- Task to complete:
Your job is to set down the stretch of entries that opens with the line containing "(** ** The code *)" and closes with the line containing "let m := store (at_ 0) 2 rax m in". Keep both end lines, copy each exactly, and add nothing.

- Source records:
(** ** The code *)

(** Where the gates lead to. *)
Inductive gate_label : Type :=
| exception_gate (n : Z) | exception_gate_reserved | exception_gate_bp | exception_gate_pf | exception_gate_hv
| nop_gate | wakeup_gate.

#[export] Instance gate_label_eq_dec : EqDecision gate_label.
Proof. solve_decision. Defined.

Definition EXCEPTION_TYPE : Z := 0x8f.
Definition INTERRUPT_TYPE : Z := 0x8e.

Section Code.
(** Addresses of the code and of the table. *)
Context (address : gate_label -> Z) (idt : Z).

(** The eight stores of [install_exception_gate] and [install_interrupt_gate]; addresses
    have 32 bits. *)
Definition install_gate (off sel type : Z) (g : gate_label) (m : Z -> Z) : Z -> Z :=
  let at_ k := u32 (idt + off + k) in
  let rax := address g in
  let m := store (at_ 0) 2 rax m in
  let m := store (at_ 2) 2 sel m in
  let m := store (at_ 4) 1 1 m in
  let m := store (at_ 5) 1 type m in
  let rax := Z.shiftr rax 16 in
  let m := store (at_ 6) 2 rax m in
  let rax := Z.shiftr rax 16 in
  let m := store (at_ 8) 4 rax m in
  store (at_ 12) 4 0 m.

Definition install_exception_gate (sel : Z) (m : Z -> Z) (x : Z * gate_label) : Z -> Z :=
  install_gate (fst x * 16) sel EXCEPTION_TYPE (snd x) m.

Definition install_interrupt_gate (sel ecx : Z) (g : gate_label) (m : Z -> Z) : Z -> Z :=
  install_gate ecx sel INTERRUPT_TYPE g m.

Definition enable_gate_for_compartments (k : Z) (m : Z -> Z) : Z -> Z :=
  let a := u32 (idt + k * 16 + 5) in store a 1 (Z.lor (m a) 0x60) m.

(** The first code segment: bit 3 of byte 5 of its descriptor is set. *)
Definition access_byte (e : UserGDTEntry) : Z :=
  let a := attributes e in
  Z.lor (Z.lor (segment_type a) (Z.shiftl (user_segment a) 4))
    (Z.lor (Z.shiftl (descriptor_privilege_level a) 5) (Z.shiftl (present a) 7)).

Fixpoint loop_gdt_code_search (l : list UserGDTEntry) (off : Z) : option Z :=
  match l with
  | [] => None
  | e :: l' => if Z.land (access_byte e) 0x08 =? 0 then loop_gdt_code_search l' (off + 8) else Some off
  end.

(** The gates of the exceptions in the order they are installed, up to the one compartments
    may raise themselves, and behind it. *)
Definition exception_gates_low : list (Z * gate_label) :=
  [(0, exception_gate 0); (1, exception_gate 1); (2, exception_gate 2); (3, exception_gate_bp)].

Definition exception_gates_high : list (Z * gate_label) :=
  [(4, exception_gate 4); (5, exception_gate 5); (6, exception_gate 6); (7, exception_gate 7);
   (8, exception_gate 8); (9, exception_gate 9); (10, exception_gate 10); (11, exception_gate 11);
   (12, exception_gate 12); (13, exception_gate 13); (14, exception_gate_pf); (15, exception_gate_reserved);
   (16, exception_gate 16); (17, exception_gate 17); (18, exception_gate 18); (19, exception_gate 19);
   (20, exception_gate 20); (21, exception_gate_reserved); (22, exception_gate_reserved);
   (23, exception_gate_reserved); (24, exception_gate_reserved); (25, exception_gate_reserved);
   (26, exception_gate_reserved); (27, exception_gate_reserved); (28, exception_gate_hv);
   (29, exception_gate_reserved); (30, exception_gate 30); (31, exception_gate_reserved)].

* * *

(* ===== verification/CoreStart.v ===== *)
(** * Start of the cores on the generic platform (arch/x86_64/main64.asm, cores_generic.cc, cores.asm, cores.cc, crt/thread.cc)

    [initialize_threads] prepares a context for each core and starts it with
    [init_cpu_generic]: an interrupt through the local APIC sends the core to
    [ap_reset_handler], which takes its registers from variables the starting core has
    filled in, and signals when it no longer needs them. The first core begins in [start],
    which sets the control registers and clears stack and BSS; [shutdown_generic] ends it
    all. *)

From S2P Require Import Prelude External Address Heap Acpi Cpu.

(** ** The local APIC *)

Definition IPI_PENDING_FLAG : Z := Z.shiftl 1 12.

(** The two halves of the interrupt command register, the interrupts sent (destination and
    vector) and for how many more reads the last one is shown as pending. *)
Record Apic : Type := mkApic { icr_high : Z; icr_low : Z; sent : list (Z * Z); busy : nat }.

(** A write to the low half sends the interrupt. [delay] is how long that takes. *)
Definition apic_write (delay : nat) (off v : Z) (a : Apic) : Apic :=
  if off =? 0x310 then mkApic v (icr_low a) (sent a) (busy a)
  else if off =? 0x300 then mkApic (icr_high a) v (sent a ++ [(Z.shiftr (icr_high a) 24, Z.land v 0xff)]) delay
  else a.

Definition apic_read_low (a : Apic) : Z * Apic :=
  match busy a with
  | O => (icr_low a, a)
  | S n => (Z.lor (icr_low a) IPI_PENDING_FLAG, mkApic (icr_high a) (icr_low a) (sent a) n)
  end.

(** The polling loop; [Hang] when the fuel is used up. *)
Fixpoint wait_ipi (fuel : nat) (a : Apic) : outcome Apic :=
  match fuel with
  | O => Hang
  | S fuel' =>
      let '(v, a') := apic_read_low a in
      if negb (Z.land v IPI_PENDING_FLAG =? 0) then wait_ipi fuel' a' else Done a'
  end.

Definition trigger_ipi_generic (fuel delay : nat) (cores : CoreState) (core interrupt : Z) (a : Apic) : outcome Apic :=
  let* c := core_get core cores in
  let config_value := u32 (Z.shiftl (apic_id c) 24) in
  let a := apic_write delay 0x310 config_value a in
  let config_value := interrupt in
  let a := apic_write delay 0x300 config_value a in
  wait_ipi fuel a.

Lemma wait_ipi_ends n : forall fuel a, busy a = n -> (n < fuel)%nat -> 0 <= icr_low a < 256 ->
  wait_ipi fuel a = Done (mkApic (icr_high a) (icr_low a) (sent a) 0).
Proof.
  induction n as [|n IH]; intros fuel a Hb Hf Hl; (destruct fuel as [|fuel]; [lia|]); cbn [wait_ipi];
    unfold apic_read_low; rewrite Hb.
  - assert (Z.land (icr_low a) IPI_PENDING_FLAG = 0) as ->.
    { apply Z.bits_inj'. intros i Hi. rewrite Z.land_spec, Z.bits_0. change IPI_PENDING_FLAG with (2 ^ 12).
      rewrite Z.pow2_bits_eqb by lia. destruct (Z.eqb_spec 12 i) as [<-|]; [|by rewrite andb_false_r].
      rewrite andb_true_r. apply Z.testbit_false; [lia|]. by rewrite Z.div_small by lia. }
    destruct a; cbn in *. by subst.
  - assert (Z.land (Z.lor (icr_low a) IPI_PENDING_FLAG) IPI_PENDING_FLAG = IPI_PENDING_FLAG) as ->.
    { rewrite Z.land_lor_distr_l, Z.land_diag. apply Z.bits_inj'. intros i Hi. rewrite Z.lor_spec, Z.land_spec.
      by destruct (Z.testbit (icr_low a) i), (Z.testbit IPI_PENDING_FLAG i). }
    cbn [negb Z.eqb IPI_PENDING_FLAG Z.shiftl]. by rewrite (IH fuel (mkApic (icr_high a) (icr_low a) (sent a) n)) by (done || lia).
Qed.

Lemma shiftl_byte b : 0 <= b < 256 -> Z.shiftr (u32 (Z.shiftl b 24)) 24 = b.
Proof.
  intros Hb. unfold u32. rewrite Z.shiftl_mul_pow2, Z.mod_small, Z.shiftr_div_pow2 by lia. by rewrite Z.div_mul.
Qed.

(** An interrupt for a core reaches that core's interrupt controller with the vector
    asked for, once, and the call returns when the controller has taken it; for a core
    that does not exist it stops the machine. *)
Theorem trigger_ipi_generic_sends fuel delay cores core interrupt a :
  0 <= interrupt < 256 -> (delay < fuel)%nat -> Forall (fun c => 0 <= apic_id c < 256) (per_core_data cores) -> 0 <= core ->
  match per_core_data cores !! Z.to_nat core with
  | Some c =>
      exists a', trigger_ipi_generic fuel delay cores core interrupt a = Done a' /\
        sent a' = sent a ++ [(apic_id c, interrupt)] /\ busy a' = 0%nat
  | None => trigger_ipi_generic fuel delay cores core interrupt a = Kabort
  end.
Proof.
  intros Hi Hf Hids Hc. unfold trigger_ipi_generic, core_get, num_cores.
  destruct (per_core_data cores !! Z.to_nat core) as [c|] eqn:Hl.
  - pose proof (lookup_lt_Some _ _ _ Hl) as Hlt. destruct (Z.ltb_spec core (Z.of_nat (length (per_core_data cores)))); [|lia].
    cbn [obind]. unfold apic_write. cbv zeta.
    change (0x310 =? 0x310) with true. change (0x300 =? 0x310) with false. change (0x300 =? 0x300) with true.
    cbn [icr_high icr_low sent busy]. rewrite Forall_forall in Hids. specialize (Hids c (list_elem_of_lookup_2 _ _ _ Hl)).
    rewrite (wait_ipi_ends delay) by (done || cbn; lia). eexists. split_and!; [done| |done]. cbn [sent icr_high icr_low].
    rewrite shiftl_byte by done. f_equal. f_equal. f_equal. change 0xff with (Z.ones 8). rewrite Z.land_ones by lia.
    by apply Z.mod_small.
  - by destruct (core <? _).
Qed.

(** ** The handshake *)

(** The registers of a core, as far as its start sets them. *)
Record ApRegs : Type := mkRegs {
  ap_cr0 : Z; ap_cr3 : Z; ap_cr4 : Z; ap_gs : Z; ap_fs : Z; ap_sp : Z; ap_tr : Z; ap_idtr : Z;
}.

- Exercise output:
(** ** The code *)

(** Where the gates lead to. *)
Inductive gate_label : Type :=
| exception_gate (n : Z) | exception_gate_reserved | exception_gate_bp | exception_gate_pf | exception_gate_hv
| nop_gate | wakeup_gate.

#[export] Instance gate_label_eq_dec : EqDecision gate_label.
Proof. solve_decision. Defined.

Definition EXCEPTION_TYPE : Z := 0x8f.
Definition INTERRUPT_TYPE : Z := 0x8e.

Section Code.
(** Addresses of the code and of the table. *)
Context (address : gate_label -> Z) (idt : Z).

(** The eight stores of [install_exception_gate] and [install_interrupt_gate]; addresses
    have 32 bits. *)
Definition install_gate (off sel type : Z) (g : gate_label) (m : Z -> Z) : Z -> Z :=
  let at_ k := u32 (idt + off + k) in
  let rax := address g in
  let m := store (at_ 0) 2 rax m in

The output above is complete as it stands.